1917年10月の御出現以後、ルシアの身に起こったことを簡単に見ておこうと思います。
10月の大奇蹟以後、人々は三人の幻視者たちを追いかけては質問を試みました。彼らはそういう人々から身を隠すのに大変な労力を使っています。彼らは皆非常に謙遜でしたから、人々から褒められたり、聖人扱いされることを用心していました。ルシアは司祭たちから何度も厳しい尋問を受けています。聖母のメッセージの中でまだ明かしてはならない秘密の部分がありましたから、ルシアが尋問に対して答えられない場面が何度もありました。
ルシアは司祭たちの尋問の厳しさをいつも経験し、神と聖母にどうしたらよいか何度も祈って訴えています。司祭の中には脅迫や嘘や侮辱によってルシアから秘密を聞き出そうとする人もいました。ルシアにとって司祭と話をすることが神に捧げる最も大きな犠牲の一つであることもたびたびでした。もちろん、例外もありました。カノン・フォルミガオ神父やファウスティノ・ヤチント・フェレイラ神父などがそうです。フェレイラ神父は賢明で親切な助言者、真の霊的指導者でした。
1919年4月フランシスコの死が訪れ、ルシアは非常に悲しみ、寂しさを感じます。この悲しさはこれ以後の長い年月の間ルシアの心を貫く茨の冠であったと彼女は述べています。ジャシンタの項でものべましたが、フランシスコの死の3ヶ月後に今度はジャシンタがヴィラ・ノヴァ・デ・オウレムの病院に入院することになり、ルシアはまた辛い別れを経験します。ジャシンタが入院していたこの3ヶ月の間にたったの2度短い訪問をしただけでした。

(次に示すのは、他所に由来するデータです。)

(** C9: end to end.  If [CreateBlob] succeeds, then [QueryRouter] answers for
    every extent of the new blob: it names a replication group of the pool the
    blob is in, that group's first server as primary and its other servers, in
    order, as secondaries.  Assumed are a consistent extent manager state,
    uuids without dots, router records that fit the archive and a store whose
    reads do not fail. *)
Theorem create_blob_routes_extents s uuids now user_id name size type inst desc pool resp s' blob_id i :
  em_ok s -> Forall (fun u => no_dot u = true) uuids ->
  CreateBlob cfg s uuids now user_id name size type inst desc pool = Some (resp, s') ->
  r_code resp = CYPRE_OK -> r_body resp = Some blob_id ->
  1 <= i <= to_int (size / pm_extent_size_ (em_pools s)) ->
  (forall pool_id p rg, pool_map_ (em_pools s') !! pool_id = Some p -> is_Some (group_servers p !! rg) ->
     router_fits (EMRouter_new now (GenerateExtentID blob_id i) pool_id rg blob_id)) ->
  (forall k t, (rdb_Get (em_db s') k).1 <> RdbError t) ->
  exists pool_id p rg servers ess s'',
    pool_map_ (em_pools s') !! pool_id = Some p /\ group_servers p !! rg = Some servers /\
    Forall2 (fun id x => p_es_mgr_ p !! id = Some x) servers ess /\
    QueryRouter cfg s' (GenerateExtentID blob_id i) = Some (mkResponse CYPRE_OK None (Some (mkRouterReply
      (p_router_version_ (p_meta p)) (GenerateExtentID blob_id i) rg
      (ToPbEsInstance <$> head ess) (ToPbEsInstance <$> tail ess))), s'').
Proof.
  intros [Hsh Hc Hown Hpools] Hu E Hcode Hbody Hi Hfit Hget. unfold CreateBlob in E.
  destruct (_ || _ || _ || _ || _); [by simplify_eq|]. destruct (negb _); [by simplify_eq|].
  set (pool_id := if str_empty pool then _ else _) in E.
  destruct (str_empty pool_id); [by simplify_eq|].
  destruct (pm_create_blob _ _ _ _ _ _ _ _ _ _ _) as [[[[[st db1] pools1] id] rgs]|] eqn:Ec; [|done].
  cbn [mbind option_bind] in E. destruct (ok st) eqn:Eok; cbn [negb] in E.
  2: { injection E as <- <-. cbn in Hcode. unfold ok in Eok. b2p. done. }
  apply pm_create_blob_spec in Ec as ([Hfresh (p' & Hp' & Hrt & Hbv & Hrgs)] & (u & Huin & ->) & Hl & Hz & Hes & Hv);
    [|by apply Hpools|done].
  destruct (UserManager_add_pool _ _ _) as [? users1]. unfold udiv in E.
  cbn [with_users with_pools with_db em_pools em_db] in E. rewrite Hes in E.
  rewrite (proj2 (Z.eqb_neq _ _) Hz) in E. cbn [mbind option_bind] in E.
  destruct (create_router _ _ _ _ _ _ _) as [[st2 db2]|] eqn:Er; [|done]. cbn [mbind option_bind] in E.
  destruct (ok st2) eqn:Eok2; cbn [negb] in E.
  2: { injection E as <- <-. cbn in Hcode. unfold ok in Eok2. b2p. done. }
  injection E as <- <-. cbn in Hbody. injection Hbody as <-. cbn [with_db with_pools with_users em_pools em_db em_routers] in *.
  assert (Hd : no_dot (kBlobIdPrefix +:+ u) = true) by (cbn; by apply (proj1 (Forall_forall _ _) Hu)).
  set (bid := kBlobIdPrefix +:+ u) in *.
  pose proof (create_router_spec _ _ _ _ _ _ _ _ _ Hd Er Eok2) as [Hall Hframe].
  destruct (Hall i Hi) as (rg & Hrg & Hst). cbv zeta in Hst.
  assert (Hgrp : is_Some (group_servers p' !! rg)) by (exact (Forall_lookup_1 _ _ _ _ Hrgs Hrg)).
  pose proof Hgrp as [servers Hserv].
  pose proof (Hfit pool_id p' rg Hp' Hgrp) as Hf.
  assert (Hstored : stored_router (rdb_view db2) (GenerateExtentID bid i) =
    Some (EMRouter_new now (GenerateExtentID bid i) pool_id rg bid)).
  { unfold stored_router. rewrite Hst. cbn [mbind option_bind]. by rewrite router_decode_encode. }
  assert (Hcache : cache_ok (cfg_router_inst_shift cfg) (rdb_view db2) (em_routers s)).
  { eapply cache_ok_frame; [exact Hc|]. intros e [er Her].
    rewrite Hframe, Hv; [done|]. intros j Hj ->%(inj er_key).
    unfold stored_router in Her. destruct (rdb_view (em_db s) !! er_key (GenerateExtentID bid j)) eqn:Ej; [|done].
    pose proof (Hown (GenerateExtentID bid j) ltac:(rewrite Ej; eauto)) as Hx.
    rewrite GetBlobId_Generate in Hx by done. congruence. }
  destruct (QueryRouter_answers (mkEmState db2 users1 pools1 (em_routers s) (em_set_id s))
    (GenerateExtentID bid i) _ p' servers ltac:(done) Hsh Hcache Hstored ltac:(intros t; apply Hget) Hp' Hrt)
    as (s'' & ess & Hess & Hq); [by rewrite GetBlobId_Generate|done|].
  exists pool_id, p', rg, servers, ess, s''. split_and!; try done.
Qed.
End RoutedBlob.
Lemma BroadcastRequest_answered outcome sets i :
  (forall s, outcome s <> ChannelFailed) -> i ∈ sets -> outcome (pb_set i) = Answered 0 ->
  exists j s, 0 <= j /\ BroadcastRequest outcome sets 0 = Some j /\ sets !! Z.to_nat j = Some s.
Proof.
  intros Hc Hin Ho. assert (Hgen : forall k, 0 <= k -> exists j s, k <= j /\ BroadcastRequest outcome sets k = Some j /\
    sets !! Z.to_nat (j - k) = Some s).
  { induction sets as [|s sets IH]; [by apply elem_of_nil in Hin|]. intros k Hk. cbn [BroadcastRequest].
    assert (Hhere : exists j s', k <= j /\ Some k = Some j /\ (s :: sets) !! Z.to_nat (j - k) = Some s').
    { exists k, s. rewrite Z.sub_diag. split_and!; [lia|done..]. }
    assert (Hnext : i ∈ sets -> exists j s', k <= j /\ BroadcastRequest outcome sets (k + 1) = Some j /\
              (s :: sets) !! Z.to_nat (j - k) = Some s').
    { intros Hi. destruct (IH Hi (k + 1) ltac:(lia)) as (j & s' & Hj & Hb & Hl). exists j, s'.
      replace (Z.to_nat (j - k)) with (S (Z.to_nat (j - (k + 1)))) by lia. split_and!; [lia|done..]. }
    apply elem_of_cons in Hin as [<- |Hin]; [by rewrite Ho|].
    destruct (outcome (pb_set s)) as [| |c] eqn:E; [by destruct (Hc (pb_set s))|by apply Hnext|].
    destruct (c =? 0); [done|by apply Hnext]. }
  destruct (Hgen 0 ltac:(lia)) as (j & s & Hj & Hb & Hl). rewrite Z.sub_0_r in Hl. by exists j, s.
Qed.

Lemma obsoleted_false cfg now s : obsoleted cfg now s = false <-> now <= created_time s + obsolete_interval_sec cfg.
Proof. apply Z.ltb_ge. Qed.

(** every set that the set manager lists, allocates or names for a user is
    described by the last heartbeat it sent, received within the configured
    interval; a set named for a user is one whose extent manager answered that
    it has the user; and when no set is obsolete and as many sets reported as
    are configured, the list holds every one of them. *)
Theorem offered_sets_recent cfg now hs entries :
  entries ≡ₚ map_to_list (registry hs) ->
  (forall route type outcome resp,
    route ∈ default [] (r_body (Set_List cfg now (registry hs) entries)) \/
    r_body (Set_Allocate cfg now (registry hs) entries type) = Some route \/
    (Set_Query cfg now entries outcome = Some resp /\ r_body resp = Some route) ->
    exists t s, latest hs t s /\ route = ToPbSetRoute s /\ now <= t + obsolete_interval_sec cfg) /\
  (forall outcome resp route, Set_Query cfg now entries outcome = Some resp -> r_body resp = Some route ->
     exists s, route = ToPbSetRoute s /\ outcome s = Answered 0) /\
  (all_fresh cfg now (registry hs) -> num_sets (registry hs) = cfg_num_sets cfg ->
   forall t s, latest hs t s -> ToPbSetRoute s ∈ default [] (r_body (Set_List cfg now (registry hs) entries))).
Proof.
  intros Hperm. assert (Hin : forall id s, (id, s) ∈ entries <-> registry hs !! id = Some s).
  { intros id s. rewrite Hperm. apply elem_of_map_to_list. }
  assert (Hlist : forall s, s ∈ ListSets cfg now entries ->
            exists t p, latest hs t p /\ ToPbSetRoute (pb_set s) = ToPbSetRoute p /\ now <= t + obsolete_interval_sec cfg).
  { intros s (id & [_ Hl]%Hin%registry_lookup & Ho%obsoleted_false)%ListSets_fresh. by exists (created_time s), (pb_set s). }
  split_and!.
  - intros route type outcome resp [Hr|[Hr|[Hq Hr]]].
    + unfold Set_List in Hr. destruct (Available _ _); cbn in Hr; [|by apply elem_of_nil in Hr].
      apply list_elem_of_fmap in Hr as (s & -> & Hs). by apply Hlist.
    + unfold Set_Allocate in Hr. destruct (Available _ _); [|done]. cbn [negb] in Hr. destruct (_ =? _); [done|].
      destruct (AllocateSet _ _ _ _ _) as [s|] eqn:Ea; [|done]. destruct (set_empty _); [done|]. injection Hr as <-.
      destruct (AllocateSet_fresh _ _ _ _ _ _ Hperm Ea) as (id & ? & [_ Hl]%registry_lookup & Ho%obsoleted_false & _).
      by exists (created_time s), (pb_set s).
    + unfold Set_Query in Hq. apply bind_Some in Hq as (j & Hj & Hq).
      destruct (j <? 0); [by injection Hq as <-|]. apply bind_Some in Hq as (s & Hs & [= <-]). cbn in Hr.
      injection Hr as <-. by apply Hlist, list_elem_of_lookup_2 with (Z.to_nat j).
  - intros outcome resp route Hq Hr. unfold Set_Query in Hq. apply bind_Some in Hq as (j & Hj & Hq).
    destruct (Z.ltb_spec j 0) as [|Hj0]; [by injection Hq as <-|]. apply bind_Some in Hq as (s & Hs & [= <-]).
    injection Hr as <-. exists (pb_set s). split; [done|].
    destruct (BroadcastRequest_found _ _ _ _ Hj ltac:(lia)) as [? |(s' & Hs' & _ & Ho)]; [lia|]. rewrite Z.sub_0_r in Hs'. congruence.
  - intros Hf Hn t s Hl. unfold Set_List, Available. rewrite Hn, Z.eqb_refl. cbn.
    rewrite ListSets_all by (intros id i Hi; by apply (Hf id), Hin).
    apply list_elem_of_fmap. exists (mkSetInfo t s). split; [done|].
    apply list_elem_of_fmap. exists (pb_set_id s, mkSetInfo t s). split; [done|]. apply Hin, registry_lookup. by split.
Qed.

ルシアには不幸が積み重なってきます。1919年7月31日に頑健であった父アントニオが肺炎で急死します。いつもルシアを理解し、ルシアの味方になってくれていた父を失ってルシアは死んだ方がよいと思うほどに悲しみました。聖母にたくさん苦しまなければならないと言われていたものの、このような悲しみが襲うとは思いもよらないことでした。しかし、ルシアはこの苦しみをマリアの汚れなき御心に対して犯された罪の償いとして、また教皇のため、罪人たちの回心のために捧げます。アントニオはあまり熱心な信者ではありませんでしたが、亡くなる前に神との和解である告解の秘蹟を受けていたことがせめてもの慰めでした。
1919年にはルシアの悲しみはまだ続きます。冬に母マリア・ロサが病に倒れます。心臓疾患によるひどい咳で死にそうになります。子どもたちが母の周りに集まって彼女から最後の祝福を受けました。皆泣きました。姉の一人がルシアに「あなたが巻き起こしたごたごたで母さんは悲しんで死んで行くのだわ」と言って責めます。ルシアは悲しくなって跪いて祈り、その苦しみを主に捧げました。別の二人の姉がルシアのところに来て、母の状態が絶望的だと考え、ルシアにこう頼みます。「ルシア、あなたがもし本当に聖母を見たのならば、いますぐコヴァ・ダ・イリアまで行ってお母さんを癒してくださるようマリア様にお願いして来て。」
ルシアは直ぐに出かけ、道々ロザリオを唱えながら、抜け道を通り野原を横切ってコヴァ・ダ・イリアまで急ぎました。そこで、聖母に涙ながらに母の癒しを願いました。聖母はきっと自分の祈りを聞き入れて母の健康を回復してくださるという希望に慰められてルシアは帰途につきました。
帰宅すると、母の気分は幾分よくなっていました。ルシアは聖母に願いを聞き入れてくださったら、姉たちと一緒に9日間コヴァ・ダ・イリアに行き、ロザリオを唱え、道路からウバメガシのところまで膝で歩いて行く苦行をし、9日目に9人の貧しい子どもたちを家に招いて食事を出す約束をしました。ルシアがしたこの苦行は今日でもファチマの巡礼者たちの間に見られるものです。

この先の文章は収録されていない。